Bob mentions what he can remember of his journey to Britain and his arrival in Selkirk. He goes on to describe his first introduction to the Mackenzie family of Forres.
BM: I’m not sure where we joined the train and to this day I have never found out. Unfortunately there is a complete blank from the time we were put on the train until we arrived at The Priory in Selkirk. I’ve been told since, this is possibly the only way a child of eight years old could cope with the trauma of this upheaval. To suddenly be torn from a happy, comfortable family life with loving parents, put on a train to nowhere and end up in a country where no one spoke my language, except the other children travelling with me, must have been a severe shock to a young child.
I know we landed at Harwich on the 16th of March 1939 because that is the date stamped on my Kinderausweis, the travel permit used by the Burgermeister [Mayor} of Neukirchen on the 13th of March 1939. That same permit also described me as ‘staatenlos’ which means stateless. Germany got rid of me and didn’t want me back.
After some weeks at The Priory at Selkirk my sister and I packed our belongings and went on another train journey accompanied by two ladies from the ‘Refugee Movement’. We eventually arrived at the station at Forres, Morayshire. We didn’t know it but we were to be placed with the family Mackenzie. We found out many years later that the Mackenzie family had originally applied to take refugees from the Spanish Civil War and being told they had all been allocated families and there were child refugees from Germany looking for accommodation they agreed to take my sister and I, as my mother had asked, if possible, that we should be kept together.

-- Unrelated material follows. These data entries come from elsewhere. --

(** C5.  [LoadTrajectory] runs its loop body once on every child called
    [segment], in document order, and a round that fails is the failure of
    the whole.  A round on a segment whose [joint] child holds [name] fails
    the assertion "cannot find a joint" when no joint of the model has that
    name, fails the assertion "must be a rotational or translational joint"
    when the joint found has neither the hinge nor the slider bit, and
    fails the assertion "must be positive" when the [end_position] is at
    most 0; otherwise it appends the segment with that very
    [end_position].  For one segment with [end_position] 0.001 and a hinge
    or slider joint the load returns that segment, with 0.001 in it. *)
Theorem LoadTrajectory_cases ext w m js _sdf t :
  models w !! m = Some js ->
  element_at (heap w) _sdf = Some t ->
  LoadTrajectory ext (Some m) _sdf w
  = rounds (segment_round ext (Some m)) (children_ptrs "segment" _sdf t)
      {| segments := [] |} w
  /\ (forall before p after tr f,
        children_ptrs "segment" _sdf t = before ++ p :: after ->
        rounds (segment_round ext (Some m)) before {| segments := [] |} w
        = Done (tr, w) ->
        segment_round ext (Some m) p tr w = Abort f ->
        LoadTrajectory ext (Some m) _sdf w = Abort f)
  /\ (forall p c tr name,
        element_at (heap w) p = Some c ->
        child_value "joint" c = Some (VString name) ->
        (find_joint name js 0 = None ->
         segment_round ext (Some m) p tr w
         = Abort (AssertionFailed msg_segment_joint))
        /\ (forall i j,
              find_joint name js 0 = Some i -> js !! i = Some j ->
              (Z.land (joint_type j) (HINGE_JOINT ext) = 0%Z ->
               Z.land (joint_type j) (SLIDER_JOINT ext) = 0%Z ->
               segment_round ext (Some m) p tr w
               = Abort (AssertionFailed msg_segment_kind))
              /\ (forall d,
                    Z.land (joint_type j) (HINGE_JOINT ext) <> 0%Z
                    \/ Z.land (joint_type j) (SLIDER_JOINT ext) <> 0%Z ->
                    child_value "end_position" c = Some (VDouble d) ->
                    (PrimFloat.leb d 0 = true ->
                     segment_round ext (Some m) p tr w
                     = Abort (AssertionFailed msg_end_position))
                    /\ (PrimFloat.ltb 0 d = true ->
                        segment_round ext (Some m) p tr w
                        = Done ({| segments :=
                                     segments tr
                                     ++ [{| segment_joint := Some (m, i);
                                            end_position := d |}] |}, w)))))
  /\ (forall c name i j,
        children_named "segment" t = [c] ->
        child_value "joint" c = Some (VString name) ->
        find_joint name js 0 = Some i -> js !! i = Some j ->
        Z.land (joint_type j) (HINGE_JOINT ext) <> 0%Z
        \/ Z.land (joint_type j) (SLIDER_JOINT ext) <> 0%Z ->
        child_value "end_position" c = Some (VDouble 0.001) ->
        LoadTrajectory ext (Some m) _sdf w
        = Done ({| segments := [{| segment_joint := Some (m, i);
                                   end_position := 0.001 |}] |}, w)).
Proof.
  intros Hm Hp.
  assert (Hkind : forall j,
             Z.land (joint_type j) (HINGE_JOINT ext) <> 0%Z
             \/ Z.land (joint_type j) (SLIDER_JOINT ext) <> 0%Z ->
             truthy (Z.land (joint_type j) (HINGE_JOINT ext))
             || truthy (Z.land (joint_type j) (SLIDER_JOINT ext)) = true).
  { intros j [H|H]; apply truthy_spec in H; rewrite H;
      [reflexivity | apply orb_true_r]. }
  split; [apply LoadTrajectory_rounds, Hp|]. split; [|split].
  - intros before p after tr f Hsplit Hbefore Hround.
    rewrite (LoadTrajectory_rounds _ _ _ _ _ Hp), Hsplit, rounds_app.
    rewrite (bind_done _ _ _ _ _ Hbefore). simpl.
    apply bind_abort, Hround.
  - intros p c tr name Hc Hj.
    rewrite (segment_round_run _ _ _ _ _ _ tr Hm Hc).
    unfold segment_of. rewrite Hj. split; [intros ->; reflexivity|].
    intros i j -> ->. split.
    + intros Hh Hs. apply truthy_zero in Hh, Hs. rewrite Hh, Hs. reflexivity.
    + intros d Hk Hd. rewrite (Hkind _ Hk), Hd. split.
      * intros Hle. rewrite (not_positive _ Hle). reflexivity.
      * intros ->. reflexivity.
  - intros c name i j Hsegs Hj Hf Hi Hk Hd.
    rewrite (LoadTrajectory_run _ _ _ _ _ _ Hm Hp).
    unfold trajectory_of. rewrite Hsegs. simpl.
    unfold segment_of. rewrite Hj, Hf, Hi, (Hkind _ Hk), Hd. reflexivity.
Qed.

Lemma LoadTrajectory_cases_witness :
  LoadTrajectory Sample.gazebo Sample.the_model Sample.the_plugin
    (Sample.world_of short_trajectory)
  = Done ({| segments := [{| segment_joint := Some (0, 1);
                             end_position := 0.001 |}] |},
          Sample.world_of short_trajectory).
Proof.
  refine (proj2 (proj2 (proj2
            (LoadTrajectory_cases Sample.gazebo (Sample.world_of short_trajectory)
               0 Sample.vehicle Sample.the_plugin short_trajectory _ _)))
            (Sample.segment_elem "idler_slider" 0.001) "idler_slider" 1
            {| joint_name := "idler_slider"; joint_type := 0x440 |} _ _ _ _ _ _);
    try reflexivity.
  right. vm_compute. discriminate.
Defined.

(** ** Pattern extraction *)

Lemma length_fresh_ptrs base n : length (fresh_ptrs base n) = n.
Proof. revert base. induction n as [|n IH]; intros base; simpl; [|rewrite IH]; reflexivity. Qed.

(** C6.  [LoadPattern] fails the assertion "must be positive integer" when
    [elements_per_round] is 0.  When [elements_per_round] is 5 and the
    pattern has two [element] children of which the first has two
    [collision] and no [visual] children, it returns a pattern of 5
    elements per round with two elements, the first with two collision and
    no visual sdfs. *)
Theorem LoadPattern_cases _model _sdf w t :
  element_at (heap w) _sdf = Some t ->
  (child_value "elements_per_round" t = Some (VUInt 0) ->
   LoadPattern _model _sdf w
   = Abort (AssertionFailed msg_elements_per_round))
  /\ (forall e1 e2,
        child_value "elements_per_round" t = Some (VUInt 5) ->
        children_named "element" t = [e1; e2] ->
        length (children_named "collision" e1) = 2 ->
        length (children_named "visual" e1) = 0 ->
        exists pat w' first,
          LoadPattern _model _sdf w = Done (pat, w')
          /\ elements_per_round pat = 5%N
          /\ length (elements pat) = 2
          /\ elements pat !! 0 = Some first
          /\ length (collision_sdfs first) = 2
          /\ length (visual_sdfs first) = 0).
Proof.
  intros Hp. rewrite (LoadPattern_run _ _ _ _ Hp). unfold pattern_of. split.
  - intros ->. reflexivity.
  - intros e1 e2 -> Hes Hc Hv. simpl. rewrite Hes.
    eexists _, _, _. split; [reflexivity|]. simpl.
    split; [reflexivity|]. split; [reflexivity|]. split; [reflexivity|].
    simpl. rewrite !length_fresh_ptrs. auto.
Qed.

Lemma LoadPattern_cases_witness :
  exists pat w' first,
    LoadPattern Sample.the_model (Some (0, [2]))
      (Sample.world_of (Sample.plugin 0.2)) = Done (pat, w')
    /\ elements_per_round pat = 5%N
    /\ length (elements pat) = 2
    /\ elements pat !! 0 = Some first
    /\ length (collision_sdfs first) = 2
    /\ length (visual_sdfs first) = 0.
Proof.
  refine (proj2 (LoadPattern_cases Sample.the_model (Some (0, [2]))
                   (Sample.world_of (Sample.plugin 0.2)) Sample.pattern_elem _)
            (Elem "element" VEmpty [Sample.box; Sample.grouser])
            (Elem "element" VEmpty [Sample.skin; Sample.box]) _ _ _ _);
    reflexivity.
Defined.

On arrival at Forres two strange occurrences took place which have never been explained. On getting off the train I walked through all the people on the platform, straight over to Agnes Mackenzie, one of the daughters of the family. No one in the family had ever been to Selkirk, and yet I somehow knew that this was the person who had come to meet us. The second strange thing that happened was also puzzling… Mr Mackenzie had a car to take us to his home. On arriving the car stopped outside a small shop with a gate on either side leading into gardens. When I stepped out of the car I did not try to enter any of these two gates but walked approximately fifty or sixty yards up the road and entered the correct gate of Mr Mackenzie’s house. How I knew it was his gate to enter I still have no idea.